Coco is a full-time secretary and has been working at her new company for just over a year, but is not sure how much leave she may be entitled to. According to the Basic Conditions of Employment Act 75 of 1997, annual leave does not apply to employees who work less than 24 hours per month. This includes domestic workers. This means that temporary employees and independent contractors are included in this Act.
In terms of the Act, annual leave accrues to an employee. Thus the employee’s leave builds up every month. The leave accrues at the rate of one hour for every 17 hours worked, or one day for every 17 days worked, or 1,25 days per month. The total permitted minimum is 15 working days per annum on full pay in each annual leave cycle or in each period of 12 months, calculated from the date of employment.
The Act refers to 21 consecutive days.

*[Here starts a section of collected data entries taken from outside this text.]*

(* ===== verification/Finalizer.v ===== *)
(** * Finalizer: go-execution/orchestration/legacy.go

    What happens once when a job has ended, and once when a worker starts: the
    receipt of the job is brought to its terminal state, its schedule is told, and
    the domain service is told by one POST, which may alert people; schedules that
    a dead worker left running are put right.

    State: the queue's tables, the schedules, the column [legacy_alert_state] of
    the receipts, and two records no code reads: the POSTs made ([lt_posts]) and
    which session applied a completion ([lt_marks]; [me] is the session).
    [network] gives what a POST meets from the application clock of its event.
    The text of a column that is NULL or no document is [None]. *)

From S2P Require Import Prelude JsonStrict GoTime Db GoText GoDecode GoParseTime Calendar ExecutorClient QueueTables WorkerStore ExecPayload GoRune JobPayload.
From S2P Require Import ExecStore ArticleOutcome ContentFilter ArticleStore ProviderClients Outbound DomainClient RunClient Pipeline RelyGuarantee DomainFence.
From Stdlib Require Import Floats.SpecFloat.

(** ** Tables *)

(** A row of [schedule_settings]. *)
Record setting_row := SettingRow {
  ss_name : string;
  ss_enabled : option bool;
  ss_type : option string;
  ss_hour : option Z;
  ss_minute : option Z;
  ss_weekdays : option json;
  ss_timezone : option string;
  ss_config : option json;
  ss_running : option bool;
  ss_updated : option Z;
  ss_next : option Z;
  ss_finished : option Z;
  ss_success : option Z;
  ss_status : option string;
  ss_error : option string;
  ss_duration : option spec_float;
}.

Record ltables := LTables {
  lt_queue : qtables;
  lt_alerts : gmap attempt_key string;
  lt_settings : gmap Z setting_row;
  lt_marks : gmap attempt_key nat;
  lt_posts : list attempt_key;
}.
#[export] Instance ltables_queue : HasQueue ltables := lt_queue.

Definition set_receipt (key : attempt_key) (x : exec_row) (d : ltables) : ltables :=
  LTables (QueueTables.set_execs (<[key := x]> (q_execs (lt_queue d))) (lt_queue d)) (lt_alerts d) (lt_settings d) (lt_marks d) (lt_posts d).
Definition set_alerts (m : gmap attempt_key string) (d : ltables) : ltables :=
  LTables (lt_queue d) m (lt_settings d) (lt_marks d) (lt_posts d).
Definition set_settings (m : gmap Z setting_row) (d : ltables) : ltables :=
  LTables (lt_queue d) (lt_alerts d) m (lt_marks d) (lt_posts d).
Definition set_mark (key : attempt_key) (me : nat) (d : ltables) : ltables :=
  LTables (lt_queue d) (lt_alerts d) (lt_settings d) (<[key := me]> (lt_marks d)) (lt_posts d).
Definition add_alert_post (key : attempt_key) (d : ltables) : ltables :=
  LTables (lt_queue d) (lt_alerts d) (lt_settings d) (lt_marks d) (lt_posts d ++ [key]).

(** Errors the caller tells apart, and others *)
Inductive lerr := LExec (e : exec_error) | LFailed (text : string).
Notation LM := (M ltables lerr).
Definition any_failure (e : lerr) : dberr -> lerr := fun _ => e.

(** ** Documents *)

(** A member of an object that is read into [map[string]any], errors ignored: what
    is no float64 is left nil. *)
Definition member (j : option json) (k : string) : option value :=
  match j with
  | Some (JObj ms) => x ← get (raw_map ms) k; Some (default VNull (any_value x))
  | _ => None
  end.
Definition jsonOrObject (j : option json) : json := default (JObj []) j.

This includes weekends, which means that you will actually receive 15 working days, as a “normal” working week consists of five days.

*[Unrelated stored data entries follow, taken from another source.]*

(** Rows of intents may be added, or change hands and state, under these conditions. *)
Lemma new_intent_step o id edition destination render d :
  find_intent edition destination d = None -> dt_intents d !! id = None ->
  delivered_by (eq o) d (set_intents (<[id := IntentRow edition destination render o "active" None None]> (dt_intents d)) d).
Proof.
  intros Hf Hid. split; simpl.
  - intros [W1 W2 W3 W4 W5 W6 W7 W8 W9]. split; simpl; [|done| |done..|].
    + intros a b i j [[<- <-]|[_ Ha]]%lookup_insert_Some [[<- <-]|[_ Hb]]%lookup_insert_Some He Hd.
      * done.
      * exfalso. by eapply (find_intent_none edition destination d b j).
      * exfalso. by eapply (find_intent_none edition destination d a i).
      * by eapply W1.
    + intros k r Hr. destruct (W3 k r Hr) as (i & Hi & Ho). exists i. rewrite lookup_insert_ne; [done|congruence].
    + intros k x [[<- <-]|[_ Hx]]%lookup_insert_Some; [done|by apply W9].
  - eauto.
  - exists []. by rewrite app_nil_r.
  - intros k i Hi. exists i. rewrite lookup_insert_ne by congruence. done.
  - intros k i' [[<- <-]|[_ Hi']]%lookup_insert_Some Hw; [done|]. eauto.
  - intros k r Hr Hs Hw W. split; [done|]. destruct (dw_held d W k r Hr) as (i' & Hi' & Ho). exists i'.
    rewrite lookup_insert_ne by congruence. split; [done|]. apply Ho. by rewrite Hs.
Qed.

Lemma possible_delivery_false id d k r :
  possible_delivery id d = false -> dl_wf d -> dt_parts d !! k = Some r -> k.1.1 = id -> pt_state r = Rejected.
Proof.
  unfold possible_delivery, exists_part. intros Hf W Hr <-. pose proof (dw_states d W k r Hr) as Hs.
  destruct (decide (pt_state r = Rejected)) as [|Hn]; [done|exfalso].
  assert (existsb (fun kv : part_key * part_row => (kv.1.1.1 =? k.1.1)%string &&
    ((pt_state kv.2 =? "sending")%string || (pt_state kv.2 =? Sent)%string || (pt_state kv.2 =? Unknown)%string))
    (map_to_list (dt_parts d)) = true) as Ht; [|congruence].
  apply existsb_exists. exists (k, r). split; [by apply list_elem_of_In, elem_of_map_to_list|]. simpl.
  rewrite String.eqb_refl. simpl.
  repeat (apply elem_of_cons in Hs as [E|Hs]; [rewrite E; first [done|by destruct Hn]|]). by apply not_elem_of_nil in Hs.
Qed.

Lemma take_intent_step o id i d :
  dt_intents d !! id = Some i -> it_state i = "active" -> it_owner i <> o -> possible_delivery id d = false -> dl_wf d ->
  delivered_by (eq o) d (set_intents (<[id := IntentRow (it_edition i) (it_destination i) (it_render i) o
                                         (it_state i) (it_parts_sent i) (it_rich i)]> (dt_intents d)) d).
Proof.
  intros Hi Ha Hne Hp W. split; simpl.
  - intros [W1 W2 W3 W4 W5 W6 W7 W8 W9]. split; simpl; [|done| |done..|].
    + intros a b x y [[<- <-]|[_ Hx]]%lookup_insert_Some [[<- <-]|[_ Hy]]%lookup_insert_Some; simpl; eauto.
    + intros k r Hr. destruct (decide (id = k.1.1)) as [->|].
      * eexists. rewrite lookup_insert_eq. split; [done|]. intros Hs. destruct Hs. by eapply possible_delivery_false.
      * rewrite lookup_insert_ne by done. eauto.
    + intros k x [[<- <-]|[_ Hx]]%lookup_insert_Some; [simpl; by rewrite Ha|by apply W9].
  - eauto.
  - exists []. by rewrite app_nil_r.
  - intros k x Hx. destruct (decide (id = k)) as [->|].
    + eexists. rewrite lookup_insert_eq. assert (x = i) as -> by congruence. split_and!; [done|done|]. by rewrite Ha.
    + exists x. by rewrite lookup_insert_ne.
  - intros k x [[<- <-]|[_ Hx]]%lookup_insert_Some Hw; [done|]. eauto.
  - intros k r Hr Hs Hw _. split; [done|]. destruct (dw_held d W k r Hr) as (x & Hx & Ho). exists x.
    rewrite lookup_insert_ne; [split; [done|]; apply Ho; by rewrite Hs|]. intros ->.
    apply (possible_delivery_false _ d k r Hp W) in Hr; [|done]. by rewrite Hs in Hr.
Qed.

Lemma complete_intent_step o id i n b d :
  dt_intents d !! id = Some i -> it_owner i = o -> it_state i = "active" -> 1 <= n -> all_sent id n b d ->
  part_step o d (set_intents (<[id := IntentRow (it_edition i) (it_destination i) (it_render i) (it_owner i)
                                  "completed" (Some n) (Some b)]> (dt_intents d)) d).
Proof.
  intros Hi Hio Ha Hn Hall. split; [split; simpl|].
  - intros [W1 W2 W3 W4 W5 W6 W7 W8 W9]. split; simpl; [|done| |done..|].
    + intros a c x y [[<- <-]|[_ Hx]]%lookup_insert_Some [[<- <-]|[_ Hy]]%lookup_insert_Some; simpl; eauto.
    + intros k r Hr. destruct (W3 k r Hr) as (x & Hx & Ho). destruct (decide (id = k.1.1)) as [->|].
      * eexists. rewrite lookup_insert_eq. split; [done|]. simpl. assert (x = i) as -> by congruence. done.
      * rewrite lookup_insert_ne by done. eauto.
    + intros k x [[<- <-]|[_ Hx]]%lookup_insert_Some; [intros _; by exists n, b|by apply W9].
  - eauto.
  - exists []. by rewrite app_nil_r.
  - intros k x Hx. destruct (decide (id = k)) as [->|].
    + eexists. rewrite lookup_insert_eq. assert (x = i) as -> by congruence. split_and!; [done|done|]. by rewrite Ha.
    + exists x. by rewrite lookup_insert_ne.
  - intros k x [[<- <-]|[_ Hx]]%lookup_insert_Some Hw; [|eauto]. simpl in Hw. congruence.
  - intros k r Hr Hs Hw W. split; [done|]. destruct (dw_held d W k r Hr) as (x & Hx & Ho).
    destruct (decide (id = k.1.1)) as [->|].
    + eexists. rewrite lookup_insert_eq. split; [done|]. simpl. assert (x = i) as -> by congruence. apply Ho. by rewrite Hs.
    + exists x. rewrite lookup_insert_ne by done. split; [done|]. apply Ho. by rewrite Hs.
  - intros k Hf x Hx Hxo. simpl in Hx. apply lookup_insert_Some in Hx as [[<- <-]|[_ Hx]]; [|eauto]. by apply (Hf i).
Qed.

(** *** The operations *)

Section Operations.
Context `{Postgres}.

Lemma twp_lock_intent {B} (Q : result derr B -> dtables -> option dtables -> Prop) db s id (k : unit -> DM B) t :
  (forall e t', Q (Err e) db (Some t')) ->
  (forall i, dt_intents t !! id = Some i -> it_state i = "active" -> it_owner i = store_owner s -> twp (k tt) Q db t) ->
  twp (lockActiveIntent s id ≫= k) Q db t.
Proof.
  intros He Hk. unfold lockActiveIntent. apply twp_bind. apply twp_exec; [|intros; apply He]. intros lk now. cbn [read].
  destruct (dt_intents t !! id) as [i|] eqn:Hi; [|apply twp_raise, He].
  apply twp_ret_id, twp_guard; [apply He|]. intros Hg. apply twp_ret. exists t. split; [done|].
  apply negb_false_iff, andb_true_iff in Hg as [Hs Ho]. apply String.eqb_eq in Hs. apply bool_decide_eq_true in Ho. eauto.
Qed.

It is important to note that the Act states that the accrual applies at the rate of one day for every 17 days on which the employee worked or was entitled to be paid. Public holidays are seen as working days since the employee is paid on those days as if they are working days and will thus be included in the calculation when determining annual leave.
This also applies to sick leave. If the employee has been booked off for sick leave and he/she was paid on those days, those days can be included in the calculation for annual leave, unless the employee has no sick leave days left, or has been on unpaid sick leave, in which case these days are excluded from the calculation.
It is common practice for some employers to deduct a certain monthly amount from the wages of a temporary employee or from the wages of an independent contractor, to put this money into a “leave account” to the employee’s advantage, and when that employee goes on annual leave or on sick leave, he/she is paid for those days from this account. However, this practice is illegal and the employer will be guilty of breaching the Basic Conditions of Employment Act, and is also guilty of fraud because he has defrauded the employee of a legal entitlement, namely paid annual leave and paid sick leave. If you are ever the victim of such a practice, you are entitled to sue the employer for damages.
There is no provision that states that employees may not take their annual leave days consecutively. Therefore, Coco will be able to go on her holiday, as she is a full-time employee who works more than 24 hours per month and has been working for a year, which means she has 15 consecutive leave days during which to enjoy her opportunity of a lifetime!
This newsletter is a general information sheet and should not be used or relied on as legal or other professional advice. No liability can be accepted for any errors or omissions nor for any loss or damage arising from reliance upon any information herein. Always contact your legal adviser for specific and detailed advice.